Task to carry out: Copy out each line below containing "destruct".

Data to examine:
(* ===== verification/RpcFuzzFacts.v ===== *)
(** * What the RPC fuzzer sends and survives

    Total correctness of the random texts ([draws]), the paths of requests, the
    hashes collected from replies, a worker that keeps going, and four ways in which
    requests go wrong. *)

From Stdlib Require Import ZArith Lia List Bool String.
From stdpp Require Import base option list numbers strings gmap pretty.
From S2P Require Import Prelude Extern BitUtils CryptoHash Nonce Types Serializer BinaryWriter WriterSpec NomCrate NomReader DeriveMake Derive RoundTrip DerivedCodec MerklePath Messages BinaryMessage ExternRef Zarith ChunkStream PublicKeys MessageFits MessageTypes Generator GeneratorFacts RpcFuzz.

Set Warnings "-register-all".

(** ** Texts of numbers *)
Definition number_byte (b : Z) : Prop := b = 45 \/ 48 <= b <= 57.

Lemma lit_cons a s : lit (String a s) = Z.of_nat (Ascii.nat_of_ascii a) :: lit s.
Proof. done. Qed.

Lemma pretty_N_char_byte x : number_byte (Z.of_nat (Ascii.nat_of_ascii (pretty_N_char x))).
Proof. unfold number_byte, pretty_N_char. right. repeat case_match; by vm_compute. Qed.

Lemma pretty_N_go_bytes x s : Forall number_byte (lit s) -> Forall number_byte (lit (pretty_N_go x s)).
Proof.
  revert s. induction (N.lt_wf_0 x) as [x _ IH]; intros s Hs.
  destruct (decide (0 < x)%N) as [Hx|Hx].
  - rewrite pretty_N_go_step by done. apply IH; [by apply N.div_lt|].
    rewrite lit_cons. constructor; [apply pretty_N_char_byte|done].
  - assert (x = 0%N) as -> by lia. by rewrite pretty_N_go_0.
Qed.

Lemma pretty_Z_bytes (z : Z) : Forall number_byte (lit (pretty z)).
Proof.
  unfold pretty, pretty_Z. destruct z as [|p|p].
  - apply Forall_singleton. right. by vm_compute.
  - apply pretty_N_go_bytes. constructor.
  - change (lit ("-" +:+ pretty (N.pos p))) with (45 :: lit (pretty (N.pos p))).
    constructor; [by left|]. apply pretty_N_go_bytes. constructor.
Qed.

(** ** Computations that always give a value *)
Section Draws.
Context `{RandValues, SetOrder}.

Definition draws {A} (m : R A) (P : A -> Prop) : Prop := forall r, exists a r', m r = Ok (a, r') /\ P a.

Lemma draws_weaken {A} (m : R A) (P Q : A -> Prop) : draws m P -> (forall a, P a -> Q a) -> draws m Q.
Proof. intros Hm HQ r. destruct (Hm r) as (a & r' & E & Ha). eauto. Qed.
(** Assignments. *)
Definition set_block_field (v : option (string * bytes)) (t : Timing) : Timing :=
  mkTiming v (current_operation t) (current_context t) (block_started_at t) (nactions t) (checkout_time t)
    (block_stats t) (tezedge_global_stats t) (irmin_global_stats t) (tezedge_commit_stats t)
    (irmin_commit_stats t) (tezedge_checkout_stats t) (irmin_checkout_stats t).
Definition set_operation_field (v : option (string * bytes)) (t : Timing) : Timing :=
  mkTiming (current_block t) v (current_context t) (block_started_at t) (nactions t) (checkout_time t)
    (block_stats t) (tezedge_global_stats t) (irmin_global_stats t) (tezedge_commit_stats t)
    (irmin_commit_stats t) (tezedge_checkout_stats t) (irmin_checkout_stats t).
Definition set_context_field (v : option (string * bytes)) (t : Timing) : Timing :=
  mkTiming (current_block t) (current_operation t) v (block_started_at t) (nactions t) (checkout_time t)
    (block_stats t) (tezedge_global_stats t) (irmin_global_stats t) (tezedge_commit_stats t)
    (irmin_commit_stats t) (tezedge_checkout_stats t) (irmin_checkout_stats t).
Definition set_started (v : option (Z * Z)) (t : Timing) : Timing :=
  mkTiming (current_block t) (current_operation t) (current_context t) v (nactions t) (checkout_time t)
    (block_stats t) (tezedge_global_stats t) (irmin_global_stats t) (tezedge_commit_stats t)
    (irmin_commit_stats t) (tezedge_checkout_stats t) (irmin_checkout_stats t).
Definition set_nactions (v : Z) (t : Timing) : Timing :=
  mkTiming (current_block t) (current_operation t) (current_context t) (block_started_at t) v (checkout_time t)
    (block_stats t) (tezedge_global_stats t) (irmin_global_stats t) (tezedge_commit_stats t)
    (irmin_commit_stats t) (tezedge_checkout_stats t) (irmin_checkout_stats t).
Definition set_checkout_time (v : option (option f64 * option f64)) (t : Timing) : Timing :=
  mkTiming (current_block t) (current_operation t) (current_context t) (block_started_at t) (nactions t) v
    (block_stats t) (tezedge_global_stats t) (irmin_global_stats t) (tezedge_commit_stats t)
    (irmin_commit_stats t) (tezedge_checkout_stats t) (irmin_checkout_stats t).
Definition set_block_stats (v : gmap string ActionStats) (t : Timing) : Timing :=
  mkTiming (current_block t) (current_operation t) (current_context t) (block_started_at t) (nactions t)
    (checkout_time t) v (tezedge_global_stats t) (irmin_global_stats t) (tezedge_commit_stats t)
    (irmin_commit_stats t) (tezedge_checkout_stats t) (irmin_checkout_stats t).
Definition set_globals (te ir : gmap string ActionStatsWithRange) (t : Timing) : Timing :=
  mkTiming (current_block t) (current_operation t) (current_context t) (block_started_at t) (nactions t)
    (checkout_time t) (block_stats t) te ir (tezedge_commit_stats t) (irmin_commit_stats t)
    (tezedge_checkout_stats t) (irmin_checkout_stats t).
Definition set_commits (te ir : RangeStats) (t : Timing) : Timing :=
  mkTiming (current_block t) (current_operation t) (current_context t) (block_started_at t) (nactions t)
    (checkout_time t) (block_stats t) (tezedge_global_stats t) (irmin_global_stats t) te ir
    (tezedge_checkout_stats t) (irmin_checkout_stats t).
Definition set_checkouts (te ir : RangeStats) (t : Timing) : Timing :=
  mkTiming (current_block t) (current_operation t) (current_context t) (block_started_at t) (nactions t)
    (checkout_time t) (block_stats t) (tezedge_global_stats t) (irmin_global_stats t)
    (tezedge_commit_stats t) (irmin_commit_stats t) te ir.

Result of the exercise:
  destruct (decide (0 < x)%N) as [Hx|Hx].
  unfold pretty, pretty_Z. destruct z as [|p|p].
Proof. intros Hm HQ r. destruct (Hm r) as (a & r' & E & Ha). eauto. Qed.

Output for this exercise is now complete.